THE TASK = Every line from the top of the material through the line holding "destruct b; [by" should be copied exactly, and only those lines.

MATERIAL PROVIDED =
(** C26.  Garbage collection of table entries finds exactly the garbage.  For table entries of the program whose
    references can be computed, [GetEntitiesUnreachableFromRoots] terminates and returns, in the order of the
    input and each once, the entries that are not reachable from a root, where a root reaches what it refers to,
    directly or transitively.  Multicast groups, which the code skips as roots against its documentation, are
    not among the entries. *)
Theorem unreachable_entities_exact is_root info entities :
  references_have_fields info → Forall (collectable is_root info) entities →
  ∃ indices, GetEntitiesUnreachableFromRoots entities is_root info = Ok (omap (λ i, entities !! i) indices) ∧
    Sorted le indices ∧ NoDup indices ∧
    ∀ i, i ∈ indices ↔ is_Some (entities !! i) ∧ ¬ reachable_from_root is_root info entities i.
Proof.
  intros Hfields Hall. destruct (unreachable_entities_spec is_root info entities) as (indices & Hget & Hs & Hnd & Hin).
  { eapply Forall_impl; [exact Hall|]. apply collectable_supported. }
  exists indices. split_and!; [done..|]. intros i. rewrite Hin, <-reachable_documented by done.
  pose proof Hall as Hlookup. rewrite Forall_lookup in Hlookup. split.
  - intros (e & He & [Hun|(_ & _ & Hno)]); (split; [by eexists|]); [|done].
    intros Hreach. by eapply reachable_not_unreferenced.
  - intros [[e He] Hno]. exists e. split; [done|]. destruct (Hlookup _ _ He) as [Hsup Hentry].
    pose proof Hsup as [_ [b Hb] Hinc _].
    destruct b; [by destruct Hno; eapply reachable_root|].
    destruct (Hinc Hb) as (entry & infos & -> & Hinfos & _). destruct infos as [|x infos].
    + left. split; [done|]. by exists entry.
    + right. assert (candidate is_root info (kTableEntry entry)) as Hc by (split; [done|]; by exists entry, x, infos).
      split; [done|]. split; [|done]. by eapply candidate_satisfies.
Qed.
End spec.

(** * Examples

    A next hop (table 1, the root) refers to a router interface (table 2); a multicast group refers
    to one through the ports of its replicas. *)

Definition example_is_root (e : Entity) : result bool :=
  Ok (match e with kTableEntry entry => table_id entry =? 1 | _ => true end).

Definition multicast_references : IrTableReference :=
  mkIrTableReference (BuiltInTable BUILT_IN_TABLE_MULTICAST_GROUP_TABLE) (P4Table $"r" 2)
    [mkFieldReference (ActionField (BuiltInActionField (mkIrBuiltInActionField BUILT_IN_ACTION_REPLICA
        BUILT_IN_PARAMETER_REPLICA_PORT)))
       (example_match_field $"d" 1 false)].

Definition example_multicast (port : str) : Entity :=
  kPacketReplicationEngineEntry (kMulticastGroupEntry 1 [mkReplica (kPort port) 0 []] []).

Definition collection_info : IrP4Info :=
  reference_program [reference_table 1 $"nexthop" [] [example_references];
    reference_table 2 $"rif" [example_references; multicast_references] []] [multicast_references].

Definition example_entities : list Entity :=
  [example_rif $"1"; example_rif $"2"; example_nexthop; example_rif $"1"; example_multicast $"2"].

(** The second router interface is reported although the root multicast group refers to it. *)
Example multicast_root_ignored :
  length <$> GetEntitiesUnreachableFromRoots example_entities example_is_root collection_info = Ok 1%nat ∧
  GetEntitiesUnreachableFromRoots example_entities example_is_root collection_info =
    Ok [example_rif $"2"] ∧
  match OutgoingConcreteTableReferences multicast_references (example_multicast $"2"),
        PossibleIncomingConcreteTableReferences multicast_references (example_rif $"2") with
  | Ok outgoing, Ok incoming => bool_decide (outgoing ∩ incoming ≠ ∅)
  | _, _ => false
  end = true.
Proof. split_and!; vm_compute; reflexivity. Qed.
(* ===== verification/BitString.v ===== *)
(** p4_infra/string_encodings/bit_string.{h,cc}: the buffer of bits that packets are parsed from and
    serialized to.  A bit string is the list of its bits that have not been consumed. *)
From S2P Require Import Prelude Bitset ByteString Abseil HexString NetAddr NetAddrText.

(** * Definitions *)

(** [bits_] from [start_index_] on. *)
Definition BitString := list bool.

(** [std::bitset<num_bits>] of bits, the first one most significant, and back. *)
Definition of_bits (bits : list bool) : Z := fold_left (λ acc b, 2 * acc + Z.b2z b) bits 0.
Definition bits_of (num_bits : Z) (bits : Z) : list bool :=
  map (λ i, bs_test bits (num_bits - 1 - i)) (seqZ 0 num_bits).

Definition AppendBit (bit : bool) (data : BitString) : BitString := data ++ [bit].
Definition AppendBits (num_bits bits : Z) (data : BitString) : BitString := data ++ bits_of num_bits bits.
Definition AppendBytes (bytes : str) (data : BitString) : BitString :=
  fold_left (λ data c, AppendBits 8 (uchar c) data) bytes data.
Definition OfByteString (bytes : str) : BitString := AppendBytes bytes [].

Definition size (data : BitString) : Z := zlen data.

(** The bits consumed, and the rest. *)
Definition Consume (num_bits : Z) (data : BitString) : result (list bool * BitString) :=
  if num_bits <? 0 then Err kInvalidArgument
  else if size data <? num_bits then Err kFailedPrecondition
  else Ok (take (Z.to_nat num_bits) data, drop (Z.to_nat num_bits) data).

(** One byte: the bits are shifted in from the low end. *)
Definition byte_of (bits : list bool) : ascii :=
  char_of (fold_left (λ character bit, Z.lor (wrapU 8 (Z.shiftl character 1)) (Z.b2z bit)) bits 0).

Fixpoint bytes_loop (data : BitString) : str :=
  match data with
  | b7 :: b6 :: b5 :: b4 :: b3 :: b2 :: b1 :: b0 :: data =>
    byte_of [b7; b6; b5; b4; b3; b2; b1; b0] :: bytes_loop data
  | _ => []
  end.

Definition ToByteString (data : BitString) : result str :=
  if negb (size data mod 8 =? 0) then Err kFailedPrecondition else Ok (bytes_loop data).

Section hex.
Context `{AbslStrings}.

(** The digits of one byte, least significant first.  The bits come least significant first and are
    shifted in from the high end; at most 4 bits give one digit. *)
Definition byte_hex (bits : list bool) : str :=
  let character := fold_left (λ character bit,
    Z.lor (Z.shiftr character 1) (if bit : bool then 128 else 0)) bits 0 in
  let character := Z.shiftr character (8 - zlen bits) in
  let hex := BytesToHexString [char_of character] in
  rev (if zlen bits <=? 4 then take 1 (drop 1 hex) else hex).

(** Eight bits at a time, the last ones first. *)
Fixpoint hex_loop (rev_bits : list bool) : str :=
  match rev_bits with
  | [] => []
  | b0 :: b1 :: b2 :: b3 :: b4 :: b5 :: b6 :: b7 :: rest =>
    byte_hex [b0; b1; b2; b3; b4; b5; b6; b7] ++ hex_loop rest
  | partial => byte_hex partial
  end.

Definition bits_to_hex (bits : list bool) : str := $"0x" ++ rev (hex_loop (rev bits)).

Definition ToHexString (data : BitString) : result str :=
  if size data =? 0 then Err kFailedPrecondition else Ok (bits_to_hex data).

Definition PeekHexString (num_bits : Z) (data : BitString) : result str :=
  if num_bits <? 0 then Err kInvalidArgument
  else if size data <? num_bits then Err kFailedPrecondition
  else Ok (bits_to_hex (take (Z.to_nat num_bits) data)).

Definition ConsumeHexString (num_bits : Z) (data : BitString) : result (str * BitString) :=
  c ← Consume num_bits data; Ok (bits_to_hex (fst c), snd c).

Definition ConsumeAddress (num_bits : Z) (data : BitString) : result (Z * BitString) :=
  c ← ConsumeHexString num_bits data;
  address ← OfHexString num_bits (fst c);
  Ok (address, snd c).
Definition ConsumeMacAddress : BitString → result (Z * BitString) := ConsumeAddress 48.
Definition ConsumeIpv4Address : BitString → result (Z * BitString) := ConsumeAddress 32.
Definition ConsumeIpv6Address : BitString → result (Z * BitString) := ConsumeAddress 128.

Definition ConsumeBitset (num_bits : Z) (data : BitString) : result (Z * BitString) :=
  c ← Consume num_bits data; Ok (of_bits (fst c), snd c).

Definition AppendHexString (hex_string : str) (data : BitString) : result BitString :=
  bytes ← HexStringToByteString hex_string; Ok (AppendBytes bytes data).
End hex.

(** * Bits of an integer *)

Lemma of_bits_acc bits v :
  fold_left (λ acc b, 2 * acc + Z.b2z b) bits v = v * 2 ^ zlen bits + of_bits bits.
Proof.
  revert v. induction bits as [|b bits IH]; intros v; [change (v = v * 1 + 0); lia|].
  unfold of_bits. cbn [fold_left]. rewrite !IH, zlen_cons, Z.pow_add_r by (pose proof (zlen_nonneg bits); lia).
  change (2 ^ 1) with 2. ring.
Qed.

Lemma of_bits_cons b bits : of_bits (b :: bits) = Z.b2z b * 2 ^ zlen bits + of_bits bits.
Proof. unfold of_bits at 1. cbn [fold_left]. rewrite of_bits_acc. lia. Qed.

Lemma of_bits_app l k : of_bits (l ++ k) = of_bits l * 2 ^ zlen k + of_bits k.
Proof. unfold of_bits at 1. rewrite fold_left_app. apply of_bits_acc. Qed.

Lemma of_bits_ok bits : bs_ok (zlen bits) (of_bits bits).
Proof.
  unfold bs_ok. induction bits as [|b bits IH]; [done|].
  rewrite of_bits_cons, zlen_cons, Z.pow_add_r by (pose proof (zlen_nonneg bits); lia).
  change (2 ^ 1) with 2. destruct b; cbn [Z.b2z]; lia.
Qed.

Lemma bits_of_length n b : 0 ≤ n → zlen (bits_of n b) = n.
Proof. intros Hn. unfold zlen, bits_of. rewrite length_map, length_seqZ. lia. Qed.

Lemma bits_of_testbit n a b :
  (∀ i, 0 ≤ i < n → Z.testbit a i = Z.testbit b i) → bits_of n a = bits_of n b.
Proof.
  intros Hab. unfold bits_of. apply map_ext_in. intros i Hi.
  apply list_elem_of_In, elem_of_seqZ in Hi. unfold bs_test. apply Hab. lia.
Qed.

Lemma bits_of_succ n b : 0 ≤ n → bits_of (n + 1) b = bs_test b n :: bits_of n b.
Proof.
  intros Hn. unfold bits_of. rewrite seqZ_cons by lia. cbn [map].
  replace (n + 1 - 1 - 0) with n by lia. f_equal.
  replace (Z.pred (n + 1)) with n by lia. change (Z.succ 0) with (1 + 0). rewrite <-(fmap_add_seqZ 1 0 n).
  change (list_fmap Z Z (Z.add 1) (seqZ 0 n)) with (map (Z.add 1) (seqZ 0 n)).
  change (Z.add 1 <$> seqZ 0 n) with (map (Z.add 1) (seqZ 0 n)). rewrite map_map. apply map_ext. intros i. f_equal. lia.
Qed.

Lemma bits_of_of_bits bits : bits_of (zlen bits) (of_bits bits) = bits.
Proof.
  induction bits as [|b bits IH]; [done|]. pose proof (zlen_nonneg bits). pose proof (of_bits_ok bits) as Hok.
  rewrite zlen_cons, bits_of_succ, of_bits_cons by lia.
  assert (Z.b2z b * 2 ^ zlen bits + of_bits bits = Z.lor (Z.shiftl (Z.b2z b) (zlen bits)) (of_bits bits)) as ->.
  { by apply shiftl_lor_add. }
  f_equal.
  - unfold bs_test. rewrite Z.lor_spec, Z.shiftl_spec, Z.sub_diag by lia.
    rewrite (testbit_above (zlen bits) (of_bits bits) (zlen bits)) by (done || lia).
    rewrite orb_false_r. by destruct b.
  - transitivity (bits_of (zlen bits) (of_bits bits)); [|done]. apply bits_of_testbit. intros i Hi. rewrite Z.lor_spec, Z.shiftl_spec by lia.
    by rewrite Z.testbit_neg_r by lia.
Qed.

Lemma of_bits_of n b : 0 ≤ n → of_bits (bits_of n b) = wrapU n b.
Proof.
  intros Hn. apply Z.bits_inj'. intros i Hi.
  pose proof (of_bits_ok (bits_of n b)) as Hok. rewrite bits_of_length in Hok by done.
  unfold wrapU. destruct (Z.lt_ge_cases i n) as [Hlt|Hge].
  - rewrite Z.mod_pow2_bits_low by lia.
    assert (bits_of n (of_bits (bits_of n b)) = bits_of n b) as Heq.
    { rewrite <-(bits_of_length n b) at 1 by done. apply bits_of_of_bits. }
    unfold bits_of in Heq at 1 3.
    assert (∀ k, k ∈ seqZ 0 n → bs_test (of_bits (bits_of n b)) (n - 1 - k) = bs_test b (n - 1 - k)) as Hk.
    { revert Heq. generalize (of_bits (bits_of n b)). intros a. induction (seqZ 0 n) as [|x l IHl]; [set_solver|].
      cbn [map]. intros [= Hx Hl] k [->|Hin]%elem_of_cons; [done|]. auto. }
    specialize (Hk (n - 1 - i)). unfold bs_test in Hk. replace (n - 1 - (n - 1 - i)) with i in Hk by lia.
    apply Hk, elem_of_seqZ. lia.
  - rewrite (testbit_above n (of_bits (bits_of n b)) i) by done. by rewrite Z.mod_pow2_bits_high by lia.
Qed.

FINISHED TASK =
(** C26.  Garbage collection of table entries finds exactly the garbage.  For table entries of the program whose
    references can be computed, [GetEntitiesUnreachableFromRoots] terminates and returns, in the order of the
    input and each once, the entries that are not reachable from a root, where a root reaches what it refers to,
    directly or transitively.  Multicast groups, which the code skips as roots against its documentation, are
    not among the entries. *)
Theorem unreachable_entities_exact is_root info entities :
  references_have_fields info → Forall (collectable is_root info) entities →
  ∃ indices, GetEntitiesUnreachableFromRoots entities is_root info = Ok (omap (λ i, entities !! i) indices) ∧
    Sorted le indices ∧ NoDup indices ∧
    ∀ i, i ∈ indices ↔ is_Some (entities !! i) ∧ ¬ reachable_from_root is_root info entities i.
Proof.
  intros Hfields Hall. destruct (unreachable_entities_spec is_root info entities) as (indices & Hget & Hs & Hnd & Hin).
  { eapply Forall_impl; [exact Hall|]. apply collectable_supported. }
  exists indices. split_and!; [done..|]. intros i. rewrite Hin, <-reachable_documented by done.
  pose proof Hall as Hlookup. rewrite Forall_lookup in Hlookup. split.
  - intros (e & He & [Hun|(_ & _ & Hno)]); (split; [by eexists|]); [|done].
    intros Hreach. by eapply reachable_not_unreferenced.
  - intros [[e He] Hno]. exists e. split; [done|]. destruct (Hlookup _ _ He) as [Hsup Hentry].
    pose proof Hsup as [_ [b Hb] Hinc _].
    destruct b; [by destruct Hno; eapply reachable_root|].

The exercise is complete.